Your Donations in Action: Peter Abraham, MD
Demonstrating the cost effectiveness of intraoperative MRI for high-grade glioma
Intraoperative MRI improves gross-total resection of high-grade glioma. However, the cost-effectiveness of intraoperative MRI had not been established.
In his 2018 Research Medical Student Grant, “Cost-Effectiveness of Intraoperative MRI in the Treatment of High-Grade Gliomas,” Peter Abraham, MD, resident physician, University of California, San Diego, constructed a microsimulation model to record quality of life and treatment costs for patients with high-grade glioma from initial tumor resection until death.
Intraoperative MRI was found to have an incremental cost-effectiveness ratio of $76,442 per quality-adjusted life year (QALY) compared with neuronavigation systems, while reliably maximizing the extent of glioma resection, providing patients with an average of 1.5 additional months of progression-free survival. Probabilistic sensitivity analysis demonstrated that intraoperative MRI had a 99.5% chance of cost-effectiveness at a willingness-to-pay threshold of $100,000 per QALY. Probability of postoperative aphasia, gross total resection rate, duration of postoperative aphasia, and cost of intraoperative MRI per operation were significant predictors of cost effectiveness.

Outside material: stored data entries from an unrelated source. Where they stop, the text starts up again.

Record stream_inv (inputs : list input) (n : Node) : Prop := {
  sv_pending k p : (k, p) ∈ pendingNonces (handler n) → ∃ j, committed inputs (sent n) k p j;
  sv_asking r a : (r, a) ∈ asking n → asking_fact inputs r a;
  sv_sent r resp : (r, resp) ∈ sent n → response_fact inputs n r resp }.

(** * The facts stay facts *)

Lemma asked_at_app inputs l r q : asked_at inputs r q → asked_at (inputs ++ l) r q.
Proof. apply lookup_app_l_Some. Qed.

Lemma cleared_app inputs l r q : cleared inputs r q → cleared (inputs ++ l) r q.
Proof.
  intros (Ha & Hq & k & Hk & Hs). split; [by apply asked_at_app|]. split; [done|]. exists k. split; [done|].
  by apply lookup_app_l_Some.
Qed.

Lemma tick_at_app inputs l k : k <= length inputs → tick_at (inputs ++ l) k = tick_at inputs k.
Proof. intros Hk. unfold tick_at. by rewrite take_app_le. Qed.

Lemma committed_more inputs l out out' key p k :
  out ⊆ out' → committed inputs out key p k → committed (inputs ++ l) out' key p k.
Proof.
  intros Ho (r & a & e & sig & c & Hkey & Hc & Hk & Hin & ?). exists r, a, e, sig, c.
  rewrite tick_at_app by (apply lookup_lt_Some in Hk; lia).
  split; [done|]. split; [by apply cleared_app|]. split; [by apply lookup_app_l_Some|]. split; [by apply Ho|done].
Qed.

Lemma pending_more inputs l out out' key p :
  out ⊆ out' → (∃ k, committed inputs out key p k) → ∃ k, committed (inputs ++ l) out' key p k.
Proof. intros Ho [k Hk]. exists k. by eapply committed_more. Qed.

Lemma authorised_more inputs l out out' r s :
  out ⊆ out' → authorised inputs out r s → authorised (inputs ++ l) out' r s.
Proof.
  intros Ho (a & e & msg & cl & peer & sig & lv & ts & p & k & k' & Hc & He & Hk & Hl & Hp & ?).
  exists a, e, msg, cl, peer, sig, lv, ts, p, k, k'. rewrite tick_at_app by (apply lookup_lt_Some in Hk; lia).
  split; [by apply cleared_app|]. split; [done|]. split; [by apply lookup_app_l_Some|]. split; [done|].
  split; [by eapply committed_more|done].
Qed.

Lemma first_round_app inputs l r a e s : first_round inputs r a e s → first_round (inputs ++ l) r a e s.
Proof. intros (f & tk & H & E). exists f, tk. split; [by apply asked_at_app|done]. Qed.

Definition extends (bs bs' : jsmap string string) : Prop := ∀ k v, jget bs k = Some v → jget bs' k = Some v.

Lemma admitted_more inputs l bs bs' r : extends bs bs' → admitted inputs bs r → admitted (inputs ++ l) bs' r.
Proof.
  intros Hb (a & e & s & cap & Hf & Hv & Hn). exists a, e, s, cap. split; [by apply first_round_app|]. eauto.
Qed.

Lemma asking_fact_app inputs l r a : asking_fact inputs r a → asking_fact (inputs ++ l) r a.
Proof.
  destruct a as [q|q|b|b e s c k|b e s cap|b e s]; cbn; [|apply cleared_app|done|apply first_round_app| |].
  - intros [? ?]. split; [by apply asked_at_app|done].
  - intros [? ?]. split; [by apply first_round_app|done].
  - intros [? ?]. split; [done|by apply first_round_app].
Qed.

Lemma response_fact_more inputs l n n' r resp :
  sent n ⊆ sent n' → extends (bindings n) (bindings n') → landed (handler n) ⊆ landed (handler n') →
  response_fact inputs n r resp → response_fact (inputs ++ l) n' r resp.
Proof.
  intros Ho Hb Hl.
  assert (∀ k, durable n k → durable n' k) as Hd.
  { intros k (t & a & e & share & c & Hin & H). exists t, a, e, share, c. auto. }
  destruct resp as [|[?|?]|[?|?]| | | |[?|?]| | |[?|?]]; cbn; try done; try apply Hd.
  - intros (a0 & e & sig & H). exists a0, e, sig. by apply cleared_app.
  - by apply authorised_more.
  - intros H Hg. eapply admitted_more; eauto.
Qed.

Lemma stream_inv_app inputs l n : stream_inv inputs n → stream_inv (inputs ++ l) n.
Proof.
  intros []. split.
  - intros k p H. eapply pending_more; eauto.
  - intros r a H. apply asking_fact_app. eauto.
  - intros r resp H. eapply response_fact_more; eauto; by intros ? ?.
Qed.

Section Step.
Context (inputs : list input).

Abbreviation kept := (preserves (stream_inv inputs)).

(** A step that sends more, binds more and has less pending and waiting. *)
Lemma stream_inv_step n n' :
  pendingNonces (handler n') ⊆ pendingNonces (handler n) → asking n' ⊆ asking n → sent n' = sent n →
  extends (bindings n) (bindings n') → landed (handler n) ⊆ landed (handler n') → stream_inv inputs n → stream_inv inputs n'.
Proof.
  intros Hp Ha Hs Hb Hl []. split.
  - intros k p H. rewrite Hs. eauto.
  - intros r a H. eauto.
  - intros r resp H. rewrite Hs in H. rewrite <- (app_nil_r inputs). eapply (response_fact_more inputs [] n n'); [by rewrite Hs|exact Hb|exact Hl|eauto].
Qed.

Ltac step := eapply stream_inv_step; [..|eassumption]; cbn; try done; try by intros ? ?.

Lemma kept_respond r resp :
  (∀ n, stream_inv inputs n → response_fact inputs n r resp) → kept (respond r resp).
Proof.
  intros Hr n Hn. apply wp_modify. pose proof (Hr n Hn) as H. destruct Hn. split; cbn.
  - intros k p Hk. rewrite <- (app_nil_r inputs). eapply pending_more; [|eauto]. set_solver.
  - done.
  - intros r' resp' [Hin|[= -> ->]%list_elem_of_singleton]%elem_of_app; rewrite <- (app_nil_r inputs);
      (eapply (response_fact_more _ _ n); [set_solver|by intros ? ?|done|eauto]).
Qed.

“This research may guide hospital systems in their decision to purchase intraoperative MRI units and may inspire surgeons, radiologists and other physicians to consider utilizing clinical decision analysis models to weigh risks and benefits of medical interventions more quantitatively,” Dr. Abraham said. “More than that, though, the research adds to a body of health services and health policy research within radiology that seeks to understand radiologists’ value added, while aiming to curb health care system costs, to more equitably provide care.”